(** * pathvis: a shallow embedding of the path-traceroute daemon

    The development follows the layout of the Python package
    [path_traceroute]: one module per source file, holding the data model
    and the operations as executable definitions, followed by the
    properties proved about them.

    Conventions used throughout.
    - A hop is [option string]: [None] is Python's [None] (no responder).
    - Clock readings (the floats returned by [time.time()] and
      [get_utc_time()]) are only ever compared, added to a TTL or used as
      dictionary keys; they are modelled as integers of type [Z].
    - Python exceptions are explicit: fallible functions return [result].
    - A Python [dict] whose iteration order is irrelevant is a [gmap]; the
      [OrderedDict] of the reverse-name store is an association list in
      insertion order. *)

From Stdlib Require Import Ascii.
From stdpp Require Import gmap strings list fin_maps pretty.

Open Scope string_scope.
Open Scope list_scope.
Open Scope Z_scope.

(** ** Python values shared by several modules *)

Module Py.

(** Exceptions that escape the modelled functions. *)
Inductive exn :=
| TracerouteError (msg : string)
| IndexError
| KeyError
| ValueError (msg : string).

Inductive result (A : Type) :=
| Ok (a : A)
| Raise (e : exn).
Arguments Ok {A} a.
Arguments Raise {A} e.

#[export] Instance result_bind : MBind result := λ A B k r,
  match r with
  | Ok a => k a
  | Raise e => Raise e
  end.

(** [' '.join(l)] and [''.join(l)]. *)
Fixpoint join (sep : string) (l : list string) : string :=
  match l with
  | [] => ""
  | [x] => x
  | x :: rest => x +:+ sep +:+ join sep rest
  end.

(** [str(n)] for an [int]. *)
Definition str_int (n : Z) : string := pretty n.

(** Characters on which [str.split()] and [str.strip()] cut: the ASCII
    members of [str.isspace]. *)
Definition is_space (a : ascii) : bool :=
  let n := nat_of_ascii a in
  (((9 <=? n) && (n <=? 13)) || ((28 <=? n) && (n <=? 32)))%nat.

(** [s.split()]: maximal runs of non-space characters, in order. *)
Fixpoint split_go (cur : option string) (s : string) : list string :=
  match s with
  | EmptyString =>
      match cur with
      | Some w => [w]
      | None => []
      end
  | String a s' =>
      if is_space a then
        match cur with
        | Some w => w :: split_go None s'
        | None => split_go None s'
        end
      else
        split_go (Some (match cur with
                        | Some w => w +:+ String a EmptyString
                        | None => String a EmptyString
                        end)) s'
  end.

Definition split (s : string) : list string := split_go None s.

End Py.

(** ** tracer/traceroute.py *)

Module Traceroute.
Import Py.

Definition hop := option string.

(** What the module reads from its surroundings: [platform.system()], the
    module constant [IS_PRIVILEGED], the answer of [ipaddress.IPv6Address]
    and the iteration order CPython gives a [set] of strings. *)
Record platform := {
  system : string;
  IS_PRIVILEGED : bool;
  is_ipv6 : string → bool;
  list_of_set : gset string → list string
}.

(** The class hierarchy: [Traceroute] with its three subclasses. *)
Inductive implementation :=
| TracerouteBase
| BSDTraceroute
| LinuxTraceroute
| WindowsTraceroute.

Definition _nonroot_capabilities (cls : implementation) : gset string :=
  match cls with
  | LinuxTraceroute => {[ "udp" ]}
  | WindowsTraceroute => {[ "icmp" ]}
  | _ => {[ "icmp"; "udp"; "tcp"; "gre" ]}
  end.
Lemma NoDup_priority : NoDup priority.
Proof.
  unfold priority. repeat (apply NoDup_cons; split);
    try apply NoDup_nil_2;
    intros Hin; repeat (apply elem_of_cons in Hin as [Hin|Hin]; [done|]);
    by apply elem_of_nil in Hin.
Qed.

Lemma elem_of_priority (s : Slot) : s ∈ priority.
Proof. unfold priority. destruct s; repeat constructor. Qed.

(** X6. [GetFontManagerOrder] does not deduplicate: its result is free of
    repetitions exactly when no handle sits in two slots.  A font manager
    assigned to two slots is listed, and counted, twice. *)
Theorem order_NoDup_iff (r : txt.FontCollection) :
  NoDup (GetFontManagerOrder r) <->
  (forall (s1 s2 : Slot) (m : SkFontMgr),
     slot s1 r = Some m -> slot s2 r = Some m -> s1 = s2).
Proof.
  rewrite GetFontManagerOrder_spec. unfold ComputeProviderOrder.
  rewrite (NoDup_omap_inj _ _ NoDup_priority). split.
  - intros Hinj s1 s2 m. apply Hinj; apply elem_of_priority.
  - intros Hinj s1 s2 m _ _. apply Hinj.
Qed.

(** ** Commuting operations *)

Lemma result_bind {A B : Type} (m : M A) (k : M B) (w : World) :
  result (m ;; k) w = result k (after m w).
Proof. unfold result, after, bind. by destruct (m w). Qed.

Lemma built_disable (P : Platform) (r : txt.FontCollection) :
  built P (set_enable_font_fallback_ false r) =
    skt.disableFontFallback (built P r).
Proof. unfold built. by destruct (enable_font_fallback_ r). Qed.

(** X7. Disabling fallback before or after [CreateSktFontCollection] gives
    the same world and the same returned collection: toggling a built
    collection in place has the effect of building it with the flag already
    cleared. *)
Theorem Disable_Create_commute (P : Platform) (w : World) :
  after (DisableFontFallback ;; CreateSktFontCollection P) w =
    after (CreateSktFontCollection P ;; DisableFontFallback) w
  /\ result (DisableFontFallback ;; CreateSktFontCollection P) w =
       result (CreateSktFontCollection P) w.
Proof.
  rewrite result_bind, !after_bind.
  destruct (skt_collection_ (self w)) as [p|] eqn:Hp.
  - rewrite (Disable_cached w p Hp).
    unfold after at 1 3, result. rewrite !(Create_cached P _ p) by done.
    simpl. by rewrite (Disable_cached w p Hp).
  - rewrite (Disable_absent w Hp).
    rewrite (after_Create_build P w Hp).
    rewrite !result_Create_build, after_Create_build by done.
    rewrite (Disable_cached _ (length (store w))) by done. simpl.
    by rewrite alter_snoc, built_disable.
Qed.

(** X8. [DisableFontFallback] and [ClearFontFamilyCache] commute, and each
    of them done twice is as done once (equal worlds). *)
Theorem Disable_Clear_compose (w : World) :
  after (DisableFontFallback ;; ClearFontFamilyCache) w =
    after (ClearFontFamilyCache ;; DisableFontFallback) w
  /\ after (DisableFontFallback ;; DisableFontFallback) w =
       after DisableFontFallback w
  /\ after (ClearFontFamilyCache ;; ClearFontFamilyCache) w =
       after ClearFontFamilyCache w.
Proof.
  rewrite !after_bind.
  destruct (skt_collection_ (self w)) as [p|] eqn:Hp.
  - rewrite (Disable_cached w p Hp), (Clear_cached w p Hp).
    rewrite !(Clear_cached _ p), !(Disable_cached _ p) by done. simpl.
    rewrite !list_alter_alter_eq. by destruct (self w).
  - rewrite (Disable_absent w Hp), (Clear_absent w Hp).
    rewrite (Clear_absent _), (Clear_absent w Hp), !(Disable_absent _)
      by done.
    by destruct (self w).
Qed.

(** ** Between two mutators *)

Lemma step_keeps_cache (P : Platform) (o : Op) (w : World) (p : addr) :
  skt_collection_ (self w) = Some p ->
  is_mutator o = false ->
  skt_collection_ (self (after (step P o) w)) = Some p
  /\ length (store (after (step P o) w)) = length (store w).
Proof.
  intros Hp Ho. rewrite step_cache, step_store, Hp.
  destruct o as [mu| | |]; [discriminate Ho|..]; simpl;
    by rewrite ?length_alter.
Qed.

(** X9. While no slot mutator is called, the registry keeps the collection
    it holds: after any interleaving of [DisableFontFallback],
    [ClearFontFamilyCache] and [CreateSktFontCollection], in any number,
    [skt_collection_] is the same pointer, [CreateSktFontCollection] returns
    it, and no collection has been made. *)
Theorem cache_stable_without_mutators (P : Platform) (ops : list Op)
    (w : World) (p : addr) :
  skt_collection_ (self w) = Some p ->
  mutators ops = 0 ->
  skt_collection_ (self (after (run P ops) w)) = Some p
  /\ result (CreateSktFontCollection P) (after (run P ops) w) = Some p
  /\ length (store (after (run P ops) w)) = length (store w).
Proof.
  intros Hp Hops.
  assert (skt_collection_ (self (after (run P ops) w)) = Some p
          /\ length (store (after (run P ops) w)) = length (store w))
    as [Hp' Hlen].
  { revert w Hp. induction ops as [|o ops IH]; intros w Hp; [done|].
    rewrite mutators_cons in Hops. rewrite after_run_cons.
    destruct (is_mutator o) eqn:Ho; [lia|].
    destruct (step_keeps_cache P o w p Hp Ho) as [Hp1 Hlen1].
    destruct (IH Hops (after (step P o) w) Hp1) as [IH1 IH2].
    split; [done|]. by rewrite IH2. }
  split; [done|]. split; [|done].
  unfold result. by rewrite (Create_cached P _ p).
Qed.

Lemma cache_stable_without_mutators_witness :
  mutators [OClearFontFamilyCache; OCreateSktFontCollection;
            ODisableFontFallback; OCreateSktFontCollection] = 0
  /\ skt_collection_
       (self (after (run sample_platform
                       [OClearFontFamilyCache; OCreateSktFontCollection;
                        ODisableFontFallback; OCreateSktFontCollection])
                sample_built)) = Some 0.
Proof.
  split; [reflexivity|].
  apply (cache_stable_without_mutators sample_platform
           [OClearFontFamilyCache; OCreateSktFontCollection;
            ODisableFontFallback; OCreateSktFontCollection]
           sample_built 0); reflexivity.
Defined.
__________
- Your instructions
If a line in the listing holds the word "LinuxTraceroute", copy it out.

- Solved exercise
| LinuxTraceroute
  | LinuxTraceroute => {[ "udp" ]}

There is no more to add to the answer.